The first effect is "anchoring." Anchoring works if you present both discounts simultaneously.
So anchoring gives more attention to the first number. So, if you want to place more weight on the higher number, you should present it first.
The second effect is "surprise," and it works only in the sequential presentation case. So if you give a first discount of, let us say, 8%, and 13% as a subsequent discount, customers place more attention on the second discount. Suppose you want to place more attention and weight on the higher number. In that case, you should present the higher discount when you present both discounts sequentially.
Let us look at a couple of studies.
In the first study, the researchers ran a promotion on a $5 Starbucks card and offered the participants a discount of either 13% or 8% first and 8% or 13% second. They also changed the mode of presentation.
The second discount was either presented on the same page or on a second page. In this online experiment, what did they find out?

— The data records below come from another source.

(* ===== verification/RepackCache.v ===== *)
(** * The bookkeeping of the repack gateway (src/src/video_bridge/tools/turnip_repack_cache.c)

    Which cached import a decoded buffer may reuse, and the leases of exported
    destination slots.  A [size_t] result of SIZE_MAX is [None]. *)

From stdpp Require Import base list.
From Stdlib Require Import ZArith Lia Bool Sorted.
From S2P Require Import Prelude Kernel Protocol Dmabuf.

(** ** Source imports *)

Record advc_repack_fd_identity := Identity { id_device : Z; id_inode : Z; id_rdevice : Z }.

Record advc_repack_descriptor_signature := Signature {
  sg_width : Z; sg_height : Z; sg_drm_fourcc : Z; sg_explicit_flags : Z; sg_drm_modifier : Z;
  sg_crop_left : Z; sg_crop_top : Z; sg_crop_width : Z; sg_crop_height : Z;
  sg_object_count : Z; sg_plane_count : Z; sg_color_primaries : Z; sg_color_transfer : Z;
  sg_color_matrix : Z; sg_color_range : Z; sg_chroma_horizontal : Z; sg_chroma_vertical : Z;
  sg_object_sizes : list Z; sg_planes : list advc_dmabuf_plane }.

Record advc_repack_source_key := SourceKey {
  sk_occupied : bool; sk_identity : advc_repack_fd_identity;
  sk_signature : advc_repack_descriptor_signature; sk_last_use : Z }.

#[export] Instance plane_eq_dec : EqDecision advc_dmabuf_plane.
Proof. solve_decision. Defined.
#[export] Instance identity_eq_dec : EqDecision advc_repack_fd_identity.
Proof. solve_decision. Defined.
#[export] Instance signature_eq_dec : EqDecision advc_repack_descriptor_signature.
Proof. solve_decision. Defined.

(** [stat] is what [fstat(fd, &status)] reports: its errno, or device, inode and
    device number.  The result is an errno or the identity. *)
Definition advc_repack_fd_identity_from_fd (stat : Z -> Z + (Z * Z * Z)) (fd : Z)
    : Z + advc_repack_fd_identity :=
  if fd <? 0 then inl EINVAL
  else match stat fd with
       | inl e => inl e
       | inr (dev, ino, rdev) => inr (Identity dev ino rdev)
       end.

(** The first [n] cells of [l], the rest left as [memset] made them. *)
Definition prefix_of {A} (n : Z) (zero : A) (l : list A) : list A :=
  let n := Z.to_nat (Z.min n 4) in take n l ++ replicate (4 - n) zero.
(* ===== verification/MapperMetadata.v ===== *)
(** * Gralloc metadata (src/src/video_bridge/android/stable_mapper_metadata.c)

    The vendor's IMapper returns the metadata of a buffer as a byte stream in the
    encoding of AOSP's IMapperMetadataTypes.h.  This file models the decoders of
    the stream, the gate on the plane layouts and the recognition of the QTI NV12
    layouts.  The encoding is written as functions from values to bytes, and the
    decoders are proved to accept exactly their images; the recogniser is proved
    equal to a statement about the set of layouts without any wrap-around. *)

From stdpp Require Import base list gmap strings.
From Stdlib Require Import ZArith Lia Bool.
From S2P Require Import Prelude Kernel Dmabuf Engine.

(** ** Little-endian integers *)

(** The unsigned value of bytes copied into an integer, and its inverse. *)
Fixpoint le (bs : list Z) : Z :=
  match bs with [] => 0 | b :: bs => b + 256 * le bs end.
Fixpoint le_enc (n : nat) (z : Z) : list Z :=
  match n with O => [] | S n => z mod 256 :: le_enc n (z / 256) end.

(** The signed reading of a [w]-bit value. *)
Definition signed (w x : Z) : Z := if x <? 2 ^ (w - 1) then x else x - 2 ^ w.
Definition is_i64 (z : Z) : Prop := - 2 ^ 63 <= z < 2 ^ 63.
Definition is_i32 (z : Z) : Prop := - 2 ^ 31 <= z < 2 ^ 31.

(** ** The reader *)

Definition ADVC_STANDARD_METADATA_PLANE_LAYOUTS : Z := 15.
Definition ADVC_STANDARD_METADATA_CROP : Z := 16.
Definition ADVC_MAX_MAPPER_PLANE_COMPONENTS : Z := 16.
Definition ADVC_MAX_MAPPER_COMPONENT_NAME : Z := 256.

The researchers measured the choice share. So the share of participants in the experiment who accepted a $5 Starbucks card at a given discount presentation.

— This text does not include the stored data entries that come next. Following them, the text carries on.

(* ===== verification/AndroidMapper.v ===== *)
(** * The gralloc mapper (src/src/video_bridge/android/android_prime_mapper.c)

    The implementation of the PRIME mapper boundary on Android: it imports the
    native handle of a hardware buffer, reads the vendor's metadata, and describes
    the buffer by one duplicated descriptor.  The vendor's IMapper and the system
    libraries are a record of functions with the contract of AOSP's IMapper.h
    ([AiMapperOk]); the implementation is proved to meet the contract the boundary
    asks of it ([MapperOk]). *)

From stdpp Require Import base list gmap strings.
From Stdlib Require Import ZArith Lia Bool.
From S2P Require Import Prelude Kernel Protocol Dmabuf Engine EngineFiles EngineInv PrimeMapper MapperMetadata.

(** ** The vendor library *)

(** [data] holds the descriptors, then the integers. *)
Record advc_native_handle := NativeHandle {
  num_fds : Z;
  num_ints : Z;
  nh_data : list Z }.
(** [handle->data[i]]; [None]: past the end, which is undefined behaviour. *)
Definition handle_data (h : advc_native_handle) (i : nat) : option Z := nh_data h !! i.
Definition handle_fds (h : advc_native_handle) : list Z := firstn (Z.to_nat (num_fds h)) (nh_data h).

Record file_stat := Stat { st_size : Z; st_dev : Z; st_ino : Z }.

(** AHardwareBuffer_getNativeHandle, the table of IMapper version 5, fstat on a
    buffer object and AImage_deleteAsync.  A handle is [None] for NULL, a raw
    pointer 0.  The metadata calls take the size of the destination (0 with a
    NULL destination) and return their result and the bytes they wrote. *)
Record advc_ai_mapper (B : Type) := AiMapper {
  get_native_handle : Z -> St (machine B) Z;
  import_buffer : Z -> St (machine B) (Z * option advc_native_handle);
  free_buffer : advc_native_handle -> St (machine B) unit;
  get_transport_size : advc_native_handle -> St (machine B) (Z * (Z * Z));
  get_metadata : advc_native_handle -> list Z -> Z -> Z -> St (machine B) (Z * list Z);
  get_standard_metadata : advc_native_handle -> Z -> Z -> St (machine B) (Z * list Z);
  ai_fstat : Z -> St (machine B) (option file_stat);
  image_delete_async : Z -> Z -> St (machine B) unit;
  ai_dlclose : St (machine B) unit }.
Arguments get_native_handle {B}.
Arguments import_buffer {B}.
Arguments free_buffer {B}.
Arguments get_transport_size {B}.
Arguments get_metadata {B}.
Arguments get_standard_metadata {B}.
Arguments ai_fstat {B}.
Arguments image_delete_async {B}.
Arguments ai_dlclose {B}.

Definition ADVC_AIMAPPER_ERROR_NONE : Z := 0.
Definition ADVC_STANDARD_METADATA_WIDTH : Z := 3.
Definition ADVC_STANDARD_METADATA_HEIGHT : Z := 4.
Definition ADVC_STANDARD_METADATA_LAYER_COUNT : Z := 5.
Definition ADVC_STANDARD_METADATA_PIXEL_FORMAT_FOURCC : Z := 7.
Definition ADVC_STANDARD_METADATA_PIXEL_FORMAT_MODIFIER : Z := 8.
Definition ADVC_STANDARD_METADATA_ALLOCATION_SIZE : Z := 10.
Definition ADVC_STANDARD_METADATA_STRIDE : Z := 23.
Definition QTI_DATA_FD : Z := 10012.
Definition MAX_METADATA : Z := 1024 * 1024.

Section Mapper.
Context {B : Type} (mapper : advc_ai_mapper B).

(** [errno = e; return -1;] for a call whose result is a value. *)
Definition none_with {A} (e : Z) : St (machine B) (option A) := errno_is e ;; mret None.

(** A value that a read past the end of a handle may have left undefined. *)
Definition reading {A C} (v : option A) (k : A -> St (machine B) (option C)) : St (machine B) (option C) :=
  match v with Some a => k a | None => mret None end.

(** *** Queries *)

(** The size query, the allocation and the fetch of [query_metadata]: the bytes
    of the stream.  [query_vendor_i32] repeats it with its own errno for a fetch
    of another size. *)
Definition query_bytes (fetch : Z -> St (machine B) (Z * list Z)) (mismatch : Z -> Z)
  : St (machine B) (option (list Z)) :=
  '(required, _) ← fetch 0;
  if (required <=? 0) || (MAX_METADATA <? required)
  then none_with (if required <? 0 then ENOTSUP else EOVERFLOW)
  else
    ok ← sys_alloc;
    if negb ok then mret None
    else
      '(written, bytes) ← fetch required;
      if negb (written =? required) then none_with (mismatch written) else mret (Some bytes).

Definition query_metadata (handle : advc_native_handle) (type : Z) : St (machine B) (option (list Z)) :=
  query_bytes (get_standard_metadata mapper handle type) (fun written => if written <? 0 then ENOTSUP else EPROTO).

(** Decoding what was queried; the decoder is given errno. *)
Definition query_with {A} (handle : advc_native_handle) (type : Z)
    (decode : Z -> option (list Z) -> Z + A) : St (machine B) (option A) :=
  data ← query_metadata handle type;
  match data with
  | None => mret None
  | Some bytes =>
      errno0 ← errno;
      match decode errno0 (Some bytes) with inl e => none_with e | inr v => mret (Some v) end
  end.
Definition query_u32 h type := query_with h type (fun e d => advc_mapper_metadata_decode_u32 e d type).
Definition query_u64 h type := query_with h type (fun e d => advc_mapper_metadata_decode_u64 e d type).
Definition query_layouts h :=
  query_with h ADVC_STANDARD_METADATA_PLANE_LAYOUTS (fun _ => advc_mapper_metadata_decode_plane_layouts).
Definition query_crop h :=
  query_with h ADVC_STANDARD_METADATA_CROP (fun _ => advc_mapper_metadata_decode_crops).

(** The two encodings of a vendor integer: raw, or tagged with name and type. *)
Definition decode_vendor_i32 (name : list Z) (type : Z) (data : list Z) : option Z :=
  let size := zlen data in
  if size =? 4 then Some (signed 32 (le data))
  else if size <? 8 + 8 + 4 then None
  else
    let encoded_name_size := signed 64 (le (firstn 8 data)) in
    let name_size := zlen name in
    if (encoded_name_size <? 0) || (SIZE_MAX <? encoded_name_size) ||
       negb (encoded_name_size =? name_size) || negb (8 + name_size + 8 + 4 =? size) ||
       negb (str_eq (firstn (length name) (skipn 8 data)) name) then None
    else
      let rest := skipn (8 + length name) data in
      if negb (signed 64 (le (firstn 8 rest)) =? type) then None
      else Some (signed 32 (le (firstn 4 (skipn 8 rest)))).

Definition query_vendor_i32 (handle : advc_native_handle) (name : list Z) (type : Z)
  : St (machine B) (option Z) :=
  data ← query_bytes (get_metadata mapper handle name type) (fun _ => EPROTO);
  match data with
  | None => mret None
  | Some bytes =>
      match decode_vendor_i32 name type bytes with Some v => mret (Some v) | None => none_with EPROTO end
  end.

(** *** The data descriptor among the transport descriptors *)

(** The first [i] in [i, i + n) whose descriptor is [fd] or the same file; -1
    when there is none. *)
Fixpoint transport_index (h : advc_native_handle) (fd : Z) (info : option file_stat) (n i : nat)
  : St (machine B) (option Z) :=
  match n with
  | O => mret (Some (-1))
  | S n =>
      reading (handle_data h i) (fun data =>
      if data =? fd then mret (Some (Z.of_nat i))
      else
        match info with
        | None => transport_index h fd info n (S i)
        | Some q =>
            t ← ai_fstat mapper data;
            match t with
            | Some t =>
                if (st_dev t =? st_dev q) && (st_ino t =? st_ino q) then mret (Some (Z.of_nat i))
                else transport_index h fd info n (S i)
            | None => transport_index h fd info n (S i)
            end
        end)
  end.

Record qti_diagnostics := Qti { qti_valid : bool; qti_size : Z; qti_index : Z }.

(** The stat of the data descriptor when it is open. *)
Definition qti_stat (fd : Z) : St (machine B) (option file_stat) :=
  if fd <? 0 then mret None
  else f ← fcntl_getfd fd; if f <? 0 then mret None else ai_fstat mapper fd.

(** The block that saves and restores errno. *)
Definition qti_query (h : advc_native_handle) (transport_fds : Z) : St (machine B) (option qti_diagnostics) :=
  saved_errno ← errno;
  v ← query_vendor_i32 h qti_name QTI_DATA_FD;
  r ← match v with
      | None => mret (Some (Qti false 0 (-1)))
      | Some fd =>
          info ← qti_stat fd;
          i ← transport_index h fd info (Z.to_nat transport_fds) 0;
          mret (Qti (match info with Some _ => true | None => false end)
                    (match info with Some q => if 0 <? st_size q then st_size q else 0 | None => 0 end) <$> i)
      end;
  errno_is saved_errno ;; mret r.

Fixpoint transport_sizes (h : advc_native_handle) (n i : nat) : St (machine B) (option (list Z)) :=
  match n with
  | O => mret (Some [])
  | S n =>
      reading (handle_data h i) (fun data =>
      t ← ai_fstat mapper data;
      l ← transport_sizes h n (S i);
      mret (cons (match t with Some t => if 0 <? st_size t then st_size t else 0 | None => 0 end) <$> l))
  end.

(** [transport_fd_sizes], zero past the transport. *)
Definition transport_fd_sizes (h : advc_native_handle) (transport_fds : Z) : St (machine B) (option (list Z)) :=
  let n := Z.to_nat (Z.min transport_fds ADVC_MAX_DMABUF_OBJECTS) in
  l ← transport_sizes h n 0; mret ((fun l => l ++ replicate (4 - n) 0) <$> l).

(** *** The metadata of a buffer *)

Record buffer_metadata := Buffer {
  mapper_width : Z;
  mapper_height : Z;
  mapper_layers : Z;
  bm_fourcc : Z;
  bm_modifier : Z;
  bm_allocation_size : Z;
  mapper_stride : Z;
  bm_layouts : list advc_mapper_plane_layout;
  bm_crops : list advc_mapper_crop }.

(** [QUERY_OR_FAIL]: the query or the status it fails with. *)
Definition or_fail {A C} (q : St (machine B) (option A)) (status : string)
    (k : A -> St (machine B) (string + C)) : St (machine B) (string + C) :=
  v ← q; match v with Some a => k a | None => mret (inl status) end.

Let us look at the grey bars first. These are about simultaneously presenting both discounts. If you show the smaller discount first, only 10% would accept the Starbucks card, but it goes up to 35% if you present the larger discount first and the smaller one later here. This is 3.5 times as many people. You see, the anchoring effect is in full play.
But this effect changes if you present the first and the second discount sequentially. The choice share more than doubles (from 23% to 53%) if you show the larger discount second and surprise your customers.
The second experiment is about a four-day vacation to a resort in Miami, Florida. And here, you either present 11% or 4% as the first discount and 4% or 11% as the second discount. The second discount is shown on the same page ("simultaneous") or the second page ("sequential").
We find that customers would have a more favorable deal evaluation if you present the higher discount first in the simultaneous presentation (grey bars) case and the larger discount second in the sequential presentation case (blue bars).
Not only discounts - what about surcharges?
Up to now, we have looked only at discounts, which are favorable outcomes. But now we look at surcharges, which are more or less negative discounts.
Assume you work in a bakery, offer extra large cakes, and allow customers to customize them. The surcharge is 10% for customization and 5% for being an extra large cake.
You can present the surcharges simultaneously, or you show them a sequential order, like 10% first and 5% second on a second page.
What happens here?
First, if you present both surcharges simultaneously and you want to place more attention on a smaller percentage, you should show the smaller percentage first (anchoring effect!). Customers would evaluate the respective offer more favorably (see grey bars).
Second, if you present the surcharges sequentially and you want to place more attention on the smaller surcharge, you should show it second and surprise your customers (surprise effect!). Customers evaluate this deal as much more attractive compared to presenting the larger surcharge later (see blue bars).
What did we learn today?
If we have two percentages, either discounts or surcharges, we can steer to which number customers pay more attention to and give more weight to.
If you present your numbers simultaneously, "anchoring" works, so customers pay more attention to the first number. If you present your numbers sequentially, "surprise" works, and customers pay more attention to the second number.
Davis, D. F., & Bagchi, R. (2018). How evaluations of multiple percentage price changes are influenced by presentation mode and percentage ordering: The role of anchoring and surprise. Journal of Marketing Research, 55(5), 655-666.